Nicolas Brahy nommé président de France Hydrogène

Après 18 mois de travaux et dans un contexte moins florissant qu’imaginé il y a un an, l’association France Hydrogène s’est dotée de nouveaux statuts et d’un conseil d’administration entièrement renouvelé, élu pour trois ans, afin de « mieux répondre aux défis d’une filière arrivée à un moment charnière ». Philippe Boucly, président depuis huit ans et figure de l’essor de l’hydrogène français depuis le plan Hulot de 2018 jusqu’à la révision récente de la stratégie nationale hydrogène, passe le relais après avoir contribué à structurer une filière en pleine accélération industrielle. Dans un contexte marqué à la fois par des avancées concrètes et des incertitudes réglementaires et industrielles, France Hydrogène entend désormais « clarifier ses priorités et renforcer l’unité de ses acteurs ». France Hydrogène a confié sa présidence à Nicolas Brahy, figure reconnue de la filière hydrogène en France et en Europe, à l’issue de son assemblée générale du 16 décembre. Fort de 16 années d’engagement dans le développement de l’hydrogène, il a contribué dès 2009 à la structuration des politiques européennes au sein du Clean Hydrogen Partnership, avant de cofond­er Hydrogen Europe et d’en faire un acteur central des stratégies énergétiques du continent. Plus récemment, il a participé à la création de Hy24, première plateforme mondiale d’investissement dédiée à l’hydrogène. En prenant la tête de France Hydrogène, Nicolas Brahy entend porter la voix de l’ensemble des acteurs de la filière à un moment clé de son développement, avec pour priorités le soutien aux projets industriels, la consolidation des politiques publiques et le renforcement de l’unité d’une filière stratégique pour la décarbonation et la réindustrialisation du pays. 

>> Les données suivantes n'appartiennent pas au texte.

(* ===== verification/Retrieval.v ===== *)
(** * Retrieval: which redacted passages a query may see.

    Models [retrieval/service.py] and the rows of [ports/storage.py] it reads;
    [resolve_time_range]'s result ([retrieval/time.py]) is an argument.  The
    service's collaborators (storage, encryption, retrieval policy, semantic
    search) are the operations of [RetrievalPorts] on an arbitrary world, each
    free to change it and to raise. *)

From stdpp Require Import sorting.
From S2P Require Import Prelude PyStr PyFloat Policy Frames Storage.

Definition MAX_RESULT_LIMIT : Z := 1000.
Definition MAX_CANDIDATE_LIMIT : Z := 10000.
Definition MAX_EXCERPT_CHARS : nat := 4096.

(** ** [ports/storage.py] *)

Record DayRangeQuery := { dq_start_day : Z; dq_end_day : Z; dq_limit : Z }.
Definition make_day_range (d : DayRangeQuery) : result DayRangeQuery :=
  _ ← throw_if (dq_end_day d <? dq_start_day d) ValueError;
  _ ← throw_if (negb ((1 <=? dq_limit d) && (dq_limit d <=? 10000))) ValueError;
  mret d.

Record CatalogRecord := {
  cr_record : StoredRecordRef;
  cr_day_bucket : Z;
  cr_blob_bytes : Z;
  cr_key : KeyHandle }.

(** ** The query *)

Record ResolvedTimeRange := { tr_start_at : datetime; tr_end_at : datetime }.
Definition make_time_range (t : ResolvedTimeRange) : result ResolvedTimeRange :=
  _ ← throw_if (dt_utc (tr_end_at t) <=? dt_utc (tr_start_at t)) ValueError;
  mret t.

(** [^[a-z][a-z0-9_.-]{0,127}$] *)
Definition is_lower (c : Z) : bool := (97 <=? c) && (c <=? 122).
Definition is_name_char (c : Z) : bool :=
  is_lower c || ((48 <=? c) && (c <=? 57)) || bool_decide (c ∈ [95; 46; 45]).
Definition valid_field_name (s : pystr) : bool :=
  match s with
  | [] => false
  | c :: s' => is_lower c && forallb is_name_char s' && (zlen s' <=? 127)
  end.

Record MetadataFilter := { mf_field_name : pystr; mf_value : MetadataScalar }.
Definition make_metadata_filter (f : MetadataFilter) : result MetadataFilter :=
  _ ← throw_if (negb (valid_field_name (mf_field_name f))) ValueError;
  mret f.

Record RetrievalQuery := {
  rq_time_range : ResolvedTimeRange;
  rq_application : option pystr;
  rq_workspace : option pystr;
  rq_keywords : list pystr;
  rq_semantic_text : option pystr;
  rq_metadata_filters : list MetadataFilter;
  rq_limit : Z;
  rq_candidate_limit : Z;
  rq_query_id : uuid }.

Definition require_optional (s : option pystr) : result unit :=
  match s with Some s => require_nonempty s | None => mret tt end.

(** The constructor keeps the keywords stripped and casefolded. *)
Definition make_retrieval_query (q : RetrievalQuery) : result RetrievalQuery :=
  _ ← require_optional (rq_application q);
  _ ← require_optional (rq_workspace q);
  _ ← require_optional (rq_semantic_text q);
  let keywords := (fun k => casefold (strip k)) <$> rq_keywords q in
  _ ← throw_if (existsb (fun k => bool_decide (k = [])) keywords) ValueError;
  _ ← throw_if (negb (bool_decide (NoDup keywords))) ValueError;
  _ ← throw_if (negb (bool_decide (NoDup (mf_field_name <$> rq_metadata_filters q)))) ValueError;
  _ ← throw_if (negb ((1 <=? rq_limit q) && (rq_limit q <=? MAX_RESULT_LIMIT))) ValueError;
  _ ← throw_if (negb ((1 <=? rq_candidate_limit q) && (rq_candidate_limit q <=? MAX_CANDIDATE_LIMIT))) ValueError;
  _ ← throw_if (rq_candidate_limit q <? rq_limit q) ValueError;
  mret {| rq_time_range := rq_time_range q; rq_application := rq_application q;
          rq_workspace := rq_workspace q; rq_keywords := keywords;
          rq_semantic_text := rq_semantic_text q; rq_metadata_filters := rq_metadata_filters q;
          rq_limit := rq_limit q; rq_candidate_limit := rq_candidate_limit q;
          rq_query_id := rq_query_id q |}.

Record RetrievalPolicyDecision := {
  pn_allowed : bool;
  pn_remote_provider_eligible : bool;
  pn_policy_revision : pystr;
  pn_reason_code : pystr }.
Definition make_policy_decision (d : RetrievalPolicyDecision) : result RetrievalPolicyDecision :=
  _ ← require_nonempty (pn_policy_revision d);
  _ ← require_nonempty (pn_reason_code d);
  _ ← throw_if (negb (pn_allowed d) && pn_remote_provider_eligible d) ValueError;
  mret d.

Record SemanticCandidate := { sc_record_id : uuid; sc_captured_at : datetime; sc_score : pyfloat }.

(** [low <= x <= high] *)
Definition in_range (low high : Z) (x : pyfloat) : bool := fle (float_of low) x && fle x (float_of high).

(** ** Passages *)

Record RetrievedMetadataProvenance := {
  rp_field_name : pystr;
  rp_source_id : pystr;
  rp_observed_at : datetime;
  rp_confidence : pyfloat;
  rp_adapter_revision : option pystr }.
Definition make_provenance (p : RetrievedMetadataProvenance) : result RetrievedMetadataProvenance :=
  _ ← require_nonempty (rp_field_name p);
  _ ← require_nonempty (rp_source_id p);
  _ ← throw_if (negb (in_range 0 1 (rp_confidence p))) ValueError;
  mret p.

Record RetrievedPassage := {
  ps_record_id : uuid;
  ps_captured_at : datetime;
  ps_excerpt : pystr;
  ps_score : pyfloat;
  ps_metadata_provenance : list RetrievedMetadataProvenance;
  ps_redaction_policy_revision : pystr;
  ps_redaction_finding_count : Z }.
Definition make_passage (p : RetrievedPassage) : result RetrievedPassage :=
  _ ← throw_if (negb (in_range (-1) 1 (ps_score p))) ValueError;
  _ ← require_nonempty (ps_redaction_policy_revision p);
  _ ← throw_if (ps_redaction_finding_count p <? 0) ValueError;
  mret p.

Record RetrievalBatch := {
  rb_query_id : uuid;
  rb_passages : list RetrievedPassage;
  rb_remote_provider_eligible : bool;
  rb_policy_revision : pystr }.
Definition make_batch (b : RetrievalBatch) : result RetrievalBatch :=
  _ ← require_nonempty (rb_policy_revision b);
  _ ← throw_if (negb (bool_decide (NoDup (ps_record_id <$> rb_passages b)))) ValueError;
  mret b.

Definition metadata_matches (r : RedactedRecord) (name expected : pystr) : bool :=
  match metadata_get (df_metadata (rc_frame r)) name with
  | MStr s => bool_decide (casefold s = casefold expected)
  | _ => false
  end.

(** [type(actual) is type(expected) and actual == expected]; a float is known
    by its [repr], which tells numbers apart except the two zeros. *)
Definition scalar_same (a b : MetadataScalar) : bool :=
  match a, b with
  | MFloat x, MFloat y =>
      (bool_decide (x = y) && negb (bool_decide (x = u "nan"))) ||
      (bool_decide (x ∈ [u "0.0"; u "-0.0"]) && bool_decide (y ∈ [u "0.0"; u "-0.0"]))
  | _, _ => bool_decide (a = b)
  end.

(** The first field of that name decides. *)
Definition metadata_filter_matches (r : RedactedRecord) (f : MetadataFilter) : bool :=
  match list_find (fun x => cf_name x = mf_field_name f) (cm_fields (df_metadata (rc_frame r))) with
  | Some (_, x) => scalar_same (cf_value x) (mf_value f)
  | None => false
  end.

Definition optional_matches (r : RedactedRecord) (name : pystr) (expected : option pystr) : bool :=
  match expected with Some s => metadata_matches r name s | None => true end.

Definition matches (q : RetrievalQuery) (r : RedactedRecord) : bool :=
  let captured := dt_utc (df_captured_at (rc_frame r)) in
  let range := rq_time_range q in
  if negb ((dt_utc (tr_start_at range) <=? captured) && (captured <? dt_utc (tr_end_at range))) then false
  else if negb (optional_matches r (u "application") (rq_application q)) then false
  else if negb (optional_matches r (u "workspace") (rq_workspace q)) then false
  else if existsb (fun f => negb (metadata_filter_matches r f)) (rq_metadata_filters q) then false
  else
    match rq_keywords q with
    | [] => true
    | keywords =>
        let haystack := casefold (join 10 (df_ocr_text (rc_frame r))) in
        negb (existsb (fun k => negb (is_in k haystack)) keywords)
    end.

Definition provenance_of (r : RedactedRecord) : result (list RetrievedMetadataProvenance) :=
  map_ok make_provenance
    (mjoin ((fun f =>
       (fun p => {| rp_field_name := cf_name f; rp_source_id := mp_source_id p;
                    rp_observed_at := mp_observed_at p; rp_confidence := mp_confidence p;
                    rp_adapter_revision := mp_adapter_revision p |}) <$> cf_provenance f)
       <$> cm_fields (df_metadata (rc_frame r)))).

(** [max(xs, default=0.0)] *)
Definition max_confidence (xs : list pyfloat) : pyfloat :=
  match xs with [] => float_of 0 | x :: xs' => foldl fmax x xs' end.

Definition passage (r : RedactedRecord) (q : RetrievalQuery) (semantic_score : option pyfloat)
    : result RetrievedPassage :=
  let text := join 10 (df_ocr_text (rc_frame r)) in
  provenance ← provenance_of r;
  let score :=
    match semantic_score with
    | Some s => s
    | None =>
        match rq_keywords q with
        | [] => max_confidence (rp_confidence <$> provenance)
        | keywords =>
            let haystack := casefold text in
            fdiv (float_of (zlen (List.filter (fun k => is_in k haystack) keywords))) (float_of (zlen keywords))
        end
    end in
  make_passage
    {| ps_record_id := rc_record_id r; ps_captured_at := df_captured_at (rc_frame r);
       ps_excerpt := take MAX_EXCERPT_CHARS text; ps_score := score;
       ps_metadata_provenance := provenance;
       ps_redaction_policy_revision := df_policy_revision (rc_frame r);
       ps_redaction_finding_count := df_findings (rc_frame r) |}.

(** The sort key [(-score, captured_at, str(record_id))]. *)
Definition passage_lt (a b : RetrievedPassage) : bool :=
  if negb (feq (fopp (ps_score a)) (fopp (ps_score b))) then flt (fopp (ps_score a)) (fopp (ps_score b))
  else if negb (dt_utc (ps_captured_at a) =? dt_utc (ps_captured_at b))
  then dt_utc (ps_captured_at a) <? dt_utc (ps_captured_at b)
  else ps_record_id a <? ps_record_id b.
Definition passage_le (a b : RetrievedPassage) : Prop := passage_lt b a = false.
#[export] Instance passage_le_dec : RelDecision passage_le.
Proof. intros a b. unfold passage_le. apply _. Defined.

(** ** The service *)

Class RetrievalPorts (W : Type) := {
  authorize_query : RetrievalQuery -> M W RetrievalPolicyDecision;
  authorize_record : RetrievalQuery -> RedactedRecord -> M W RetrievalPolicyDecision;
  storage_candidates : DayRangeQuery -> M W (list CatalogRecord);
  storage_get : uuid -> M W (option EncryptedRecordEnvelope);
  decrypt : EncryptedRecordEnvelope -> M W RedactedRecord;
  semantic_search : option (pystr -> datetime -> datetime -> Z -> M W (list SemanticCandidate)) }.

Section Service.
Context {W : Type} `{RetrievalPorts W}.

Definition empty_batch (q : RetrievalQuery) (revision : pystr) : result RetrievalBatch :=
  make_batch {| rb_query_id := rq_query_id q; rb_passages := [];
                rb_remote_provider_eligible := false; rb_policy_revision := revision |}.

Definition day_range (q : RetrievalQuery) : result DayRangeQuery :=
  make_day_range
    {| dq_start_day := dt_utc (tr_start_at (rq_time_range q)) / us_per_day;
       dq_end_day := (dt_utc (tr_end_at (rq_time_range q)) - 1) / us_per_day;
       dq_limit := rq_candidate_limit q |}.

Definition candidate_id (c : CatalogRecord) : uuid := ref_record_id (cr_record c).

(** The loop over the hits: the best score of each candidate. *)
Definition best_scores (ids : list uuid) (hits : list SemanticCandidate) : gmap uuid pyfloat :=
  foldl (fun scores h =>
    if bool_decide (sc_record_id h ∈ ids)
    then <[sc_record_id h := fmax (default (float_of (-1)) (scores !! sc_record_id h)) (sc_score h)]> scores
    else scores) ∅ hits.

Definition semantic_scores (q : RetrievalQuery) (cs : list CatalogRecord) : M W (gmap uuid pyfloat) :=
  match rq_semantic_text q with
  | None => mret ∅
  | Some text =>
      match semantic_search with
      | None => raise RuntimeError
      | Some search =>
          hits ← search text (tr_start_at (rq_time_range q)) (tr_end_at (rq_time_range q)) (rq_candidate_limit q);
          mret (best_scores (candidate_id <$> cs) hits)
      end
  end.

Definition skipped (q : RetrievalQuery) (scores : gmap uuid pyfloat) (id : uuid) : bool :=
  bool_decide (rq_semantic_text q ≠ None) && bool_decide (scores !! id = None).

(** The loop over the candidates: [inl] when the policy revision changed under
    it, with the new one; otherwise the passages and the eligibility. *)
Fixpoint scan_candidates (q : RetrievalQuery) (revision : pystr) (scores : gmap uuid pyfloat)
    (cs : list CatalogRecord) (passages : list RetrievedPassage) (eligible : bool)
    : M W (pystr + list RetrievedPassage * bool) :=
  match cs with
  | [] => mret (inr (passages, eligible))
  | c :: cs' =>
      let id := candidate_id c in
      if skipped q scores id then scan_candidates q revision scores cs' passages eligible
      else
        envelope ← storage_get id;
        match envelope with
        | None => scan_candidates q revision scores cs' passages eligible
        | Some e =>
            record ← decrypt e;
            if negb (matches q record) then scan_candidates q revision scores cs' passages eligible
            else
              decision ← authorize_record q record;
              if bool_decide (pn_policy_revision decision ≠ revision)
              then mret (inl (pn_policy_revision decision))
              else if negb (pn_allowed decision) then scan_candidates q revision scores cs' passages eligible
              else
                again ← storage_get id;
                match again with
                | None => scan_candidates q revision scores cs' passages eligible
                | Some _ =>
                    let eligible' := eligible && pn_remote_provider_eligible decision in
                    p ← lift (passage record q (scores !! id));
                    scan_candidates q revision scores cs' (passages ++ [p]) eligible'
                end
        end
  end.

Definition retrieve (q : RetrievalQuery) : M W RetrievalBatch :=
  query_decision ← authorize_query q;
  if negb (pn_allowed query_decision) then lift (empty_batch q (pn_policy_revision query_decision))
  else
    days ← lift (day_range q);
    candidates ← storage_candidates days;
    scores ← semantic_scores q candidates;
    if bool_decide (rq_semantic_text q ≠ None) && bool_decide (scores = ∅)
    then lift (empty_batch q (pn_policy_revision query_decision))
    else
      found ← scan_candidates q (pn_policy_revision query_decision) scores candidates []
                (pn_remote_provider_eligible query_decision);
      match found with
      | inl revision => lift (empty_batch q revision)
      | inr (passages, eligible) =>
          lift (make_batch
            {| rb_query_id := rq_query_id q;
               rb_passages := take (Z.to_nat (rq_limit q)) (merge_sort passage_le passages);
               rb_remote_provider_eligible := eligible;
               rb_policy_revision := pn_policy_revision query_decision |})
      end.
End Service.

Lhyfe affine sa stratégie pour consolider sa croissance

Lhyfe poursuit sa trajectoire de croissance tout en ajustant son cap stratégique. Le producteur nantais d’hydrogène vert, coté sur Euronext, a confirmé jeudi viser un chiffre d’affaires d’environ 10 millions d’euros en 2025, soit un doublement en un an, après être passé de 1 à 5 millions d’euros entre 2023 et 2024. Fort de six sites de production en exploitation ou en construction en France et en Allemagne, totalisant 22 MW installés et une capacité appelée à progresser de 70 % d’ici 2026, le groupe s’appuie sur une supply chain déjà pleinement opérationnelle – plus de 1 000 livraisons réalisées auprès d’une soixantaine de clients dans neuf pays européens. Dans un contexte européen jugé encore trop lent sur le plan réglementaire, Lhyfe adapte toutefois sa feuille de route : l’entreprise priorise ses projets sur les marchés les plus matures et existants, notamment la mobilité, l’industrie au Royaume-Uni et les raffineries en Europe, tout en conservant un portefeuille de 55 projets pour accompagner l’évolution future de la demande. Elle annonce également un recentrage de son ingénierie sur ses métiers cœurs, avec l’externalisation de l’EPC pour ses prochains projets industriels et une discipline financière renforcée : dès 2026, le groupe vise une réduction de ses coûts d’environ 30 %. Objectif affiché : accélérer l’atteinte de l’équilibre économique et démontrer que l’hydrogène vert peut désormais conjuguer croissance industrielle et soutenabilité financière, tout en s’imposant comme un pilier européen de la décarbonation de l’industrie et de la mobilité.